Lieutenant Colonel Frederick William STRINGER
Army Service Corps

Date of birth: 7th May 1873
Date of death: 30th June 1916

Died aged 43
Commemorated at Golders Green Crematorium
He was born at New Romney on the 7th of May 1873, the second son of Henry Stringer OKS, solicitor, and Harriet (nee Walker) of "The Elms", New Romney. He was christened at New Romney on the 3rd of June 1873.

He was educated at the Junior King's School from May 1883 to July 1886 and at Charterhouse School where he was in Verites House from September 1886 to 1891.

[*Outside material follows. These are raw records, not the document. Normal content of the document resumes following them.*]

Example crash_leaves_the_attempt_armed :
  (aa_state <$> rg_actions (Pool.store crashed) !! first_id = Some ActionAttemptState.ARMED) ∧
  transport_uses first_id (Pool.log crashed) = 1%nat ∧ Pool.running crashed = [None; None] ∧
  transport_uses first_id (Pool.log (submissions crashed resend_moves)) = 2%nat.
Proof. vm_compute. by split_and!. Qed.

Example crash_keeps_the_task :
  aa_task_id <$> rg_actions (Pool.store crashed) !! first_id = Some "task".
Proof. vm_compute. reflexivity. Qed.

Lemma transport_used_once_witness :
  (transport_uses first_id (Pool.log (submissions crashed resend_moves)) ≤ 2)%nat ∧
  submission_start (Execute true (attempt_of "n2" 6) "go on" unsure_transport)
    (Pool.store crashed) = (Pool.store crashed, [], None) ∧
  (transport_uses first_id (Pool.log (submissions crashed [])) ≤ 1)%nat.
Proof.
  destruct (transport_used_once recovery_registry crash_moves resend_moves first_id
    recovery_registry_ok) as (H1 & _ & _ & H4).
  destruct (transport_used_once recovery_registry crash_moves [] first_id
    recovery_registry_ok) as (H0 & _).
  split; [exact H1|]. split; [|exact H0].
  destruct (rg_actions (Pool.store crashed) !! first_id) as [a|] eqn:E.
  - apply (H4 a).
    + exact E.
    + pose proof (proj1 crash_leaves_the_attempt_armed) as Hs. rewrite E in Hs.
      injection Hs as Hs. unfold action_unresolved. rewrite Hs. reflexivity.
    + pose proof crash_keeps_the_task as Ht. rewrite E in Ht. injection Ht as Ht.
      rewrite Ht. vm_compute. reflexivity.
  - pose proof (proj1 crash_leaves_the_attempt_armed) as Hs. rewrite E in Hs. discriminate Hs.
Defined.

Definition armed_registry : Registry := perform_all recovery_registry (take 3 attempt_calls).

Definition unsure_submission : Registry * SubmitOutcome :=
  match submit_armed_action armed_registry first_id "go on" unsure_transport (of_Z 6) with
  | Ok x => x
  | Err _ => (empty_registry, mkSubmitOutcome "" "" false false None "")
  end.

Lemma submission_is_conservative_witness :
  so_side_effect_possible unsure_submission.2 = true ∧
  ∃ a', rg_actions unsure_submission.1 !! first_id = Some a' ∧
    (so_side_effect_possible unsure_submission.2 = true ↔ action_unresolved a' = true).
Proof.
  split; [vm_compute; reflexivity|].
  destruct (submission_is_conservative armed_registry first_id "go on" unsure_transport (of_Z 6)
    unsure_submission.1 unsure_submission.2) as (a & i & a' & _ & _ & Ha' & _ & Hiff & _).
  - apply perform_all_kept, recovery_registry_ok.
  - vm_compute. reflexivity.
  - exists a'. split; [exact Ha'|exact Hiff].
Defined.

Lemma armed_prompt_is_bound_witness :
  ∃ wire i, render_action_prompt "go on" "n1" = Ok wire ∧
    intent_from_attempt (attempt_of "n1" 3) "go on" = Ok i ∧ in_prompt i = wire.
Proof.
  destruct (armed_prompt_is_bound continue_plan recovery_task recovery_worker "go on" 7 None
    (of_Z 3) "n1" "n10123456789abcdef" (attempt_of "n1" 3))
    as (_ & (wire & i & Hw & Hi & Hp & _) & _).
  - vm_compute. reflexivity.
  - exists wire, i. split; [exact Hw|]. split; [exact Hi|exact Hp].
Defined.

Deciding to make a career in the army he entered the Royal Military College Sandhurst in 1892 leaving in 1893 and on the 7th of March 1894 he was commissioned as a 2nd Lieutenant in the 2nd Battalion Lincolnshire Regiment. He served in the UK until the 10th of May 1894 when he was posted to the Straits Settlement where he served until the 23rd of March 1895 when he returned to England. He underwent a training course in range finding at Aldershot in 1897. He served as Battalion Adjutant from the 21st of September 1898 until 1901.

He saw service in the South African war for which was awarded the Queen's Medal with three clasps and the King's Medal with two clasps, following which, on the 1st of February 1902, he was seconded to the Army Service Corps as a Captain and was confirmed in that rank on the 28th of March 1903.

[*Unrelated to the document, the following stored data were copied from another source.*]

(* ===== verification/Programs.v ===== *)
(** * Programs of several transactions

    Some operations of the supervisor run several registry transactions one after the
    other.  Such a program keeps what it committed when a later step raises, so it returns
    the registry next to its result. *)

From S2P Require Import Prelude PyFloat PyStr Models WorkerProtocol Registry.

Open Scope string_scope.
Open Scope Z_scope.
Open Scope list_scope.

Definition prog (A : Type) : Type := Registry → Registry * res A.

#[export] Instance prog_ret : MRet prog := λ A a r, (r, Ok a).
#[export] Instance prog_bind : MBind prog := λ A B f m r,
  match m r with
  | (r', Ok a) => f a r'
  | (r', Err e) => (r', Err e)
  end.

(** One transaction: an exception rolls it back. *)
Definition txn {A} (m : Registry → res (Registry * A)) : prog A := λ r,
  match m r with Ok (r', a) => (r', Ok a) | Err e => (r, Err e) end.

Definition query {A} (m : Registry → res A) : prog A := λ r, (r, m r).

Definition fails {A} (c : exn_class) (msg : string) : prog A := λ r, (r, raise c msg).

(** A protocol call whose decision must be accepted. *)
Definition accepted_or (m : Registry → res (Registry * ProtocolDecision)) (msg : string)
    : prog WorkerTaskState :=
  d ← txn m;
  if pd_accepted d then mret (pd_state d) else fails RuntimeError msg.

(** ** Running a program *)

Lemma prog_bind_run {A B} (m : prog A) (f : A → prog B) r :
  (m ≫= f) r =
  match m r with (r', Ok a) => f a r' | (r', Err e) => (r', Err e) end.
Proof. done. Qed.

Lemma query_bind {A B} (q : Registry → res A) (f : A → prog B) r r' x :
  (query q ≫= f) r = (r', x) →
  (∃ a, q r = Ok a ∧ f a r = (r', x)) ∨ (∃ e, q r = Err e ∧ r' = r ∧ x = Err e).
Proof.
  rewrite prog_bind_run. unfold query. destruct (q r) as [a|e]; [by left; eauto|].
  intros [= <- <-]. right. eauto.
Qed.

Lemma txn_bind {A B} (m : Registry → res (Registry * A)) (f : A → prog B) r r' x :
  (txn m ≫= f) r = (r', x) →
  (∃ r1 a, m r = Ok (r1, a) ∧ f a r1 = (r', x)) ∨ (∃ e, m r = Err e ∧ r' = r ∧ x = Err e).
Proof.
  rewrite prog_bind_run. unfold txn. destruct (m r) as [[r1 a]|e]; [by left; eauto|].
  intros [= <- <-]. right. eauto.
Qed.

Lemma accepted_bind {B} m msg (f : WorkerTaskState → prog B) r r' x :
  (accepted_or m msg ≫= f) r = (r', x) →
  (∃ r1 d, m r = Ok (r1, d) ∧ pd_accepted d = true ∧ f (pd_state d) r1 = (r', x)) ∨
  (∃ e, x = Err e).
Proof.
  rewrite prog_bind_run. unfold accepted_or. rewrite prog_bind_run. unfold txn.
  destruct (m r) as [[r1 d]|e]; [|intros [= _ <-]; eauto].
  destruct (pd_accepted d) eqn:E; cbn; [left; eauto 6|].
  intros [= _ <-]. eauto.
Qed.

(** Programs all of whose transactions respect a preorder. *)
Section Respects.
Context (R : Registry → Registry → Prop) `{!PreOrder R}.

Definition respects {A} (m : prog A) : Prop := ∀ r r' x, m r = (r', x) → R r r'.

Lemma respects_bind {A B} (m : prog A) (f : A → prog B) :
  respects m → (∀ a, respects (f a)) → respects (m ≫= f).
Proof using PreOrder0.
  intros Hm Hf r r' x. rewrite prog_bind_run. destruct (m r) as [r1 [a|e]] eqn:E.
  - intros H. etrans; [by eapply Hm|by eapply Hf].
  - intros [= <- <-]. by eapply Hm.
Qed.

Lemma respects_txn {A} (m : Registry → res (Registry * A)) :
  (∀ r r' a, m r = Ok (r', a) → R r r') → respects (txn m).
Proof using PreOrder0.
  intros H r r' x. unfold txn. destruct (m r) as [[r1 a]|e] eqn:E; intros [= <- <-]; eauto.
  reflexivity.
Qed.

Lemma respects_stay {A} (g : Registry → res A) : respects (λ r, (r, g r)).
Proof using PreOrder0. intros r r' x [= <- _]. reflexivity. Qed.

End Respects.

Lemma query_case {A B} (q : Registry → res A) (f : A → prog B) r x :
  (query q ≫= f) r = x →
  (∃ a, q r = Ok a ∧ f a r = x) ∨ (∃ e, q r = Err e ∧ x = (r, Err e)).
Proof.
  rewrite prog_bind_run. unfold query. destruct (q r) as [a|e]; [by left; eauto|].
  intros <-. right. eauto.
Qed.

Lemma txn_Ok {A} (m : Registry → res (Registry * A)) r r' a :
  txn m r = (r', Ok a) → m r = Ok (r', a).
Proof. unfold txn. destruct (m r) as [[r1 b]|e]; [by intros [= <- <-]|done]. Qed.

Lemma bind_mret {A} (m : prog A) r : (m ≫= mret) r = m r.
Proof. rewrite prog_bind_run. by destruct (m r) as [? []]. Qed.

He was married to Ruby Lowell (nee Few) at the Church of St Augustine's at Doornfontein in South Africa on the 6th of August 1902. They lived at 7 Mark's Court, London.

From 1909 he served as an Assistant Instructor and was later Adjutant of the Army Service Corps Training Establishment until the 1st of April 1912 during which time he lived at 7 Church Circle, South Farnborough in Hampshire. He was a keen member of the Army Service Corps Cricket XI. He left the Training Establishment on the 1st of January 1914 and on the 1st of February he was appointed as a Deputy Assistant Director of Transport at the War Office and was promoted to Major on the 25th of April 1914. On the 15th of March 1915 he was promoted to Brevet Lieutenant Colonel in November 1915 and to Assistant Director.

He died from heart failure following an operation for a duodenal ulcer on the 30th of June 1916 at the Homeopathic Hospital, Great Ormond Street and was cremated at Golders Green Crematorium.

The Kentish Express wrote:-

"He served in the Transportation Directorate at the War Office with untiring energy and devotion to duty until within a few days of his death."

He is commemorated on the war memorial at Charterhouse School.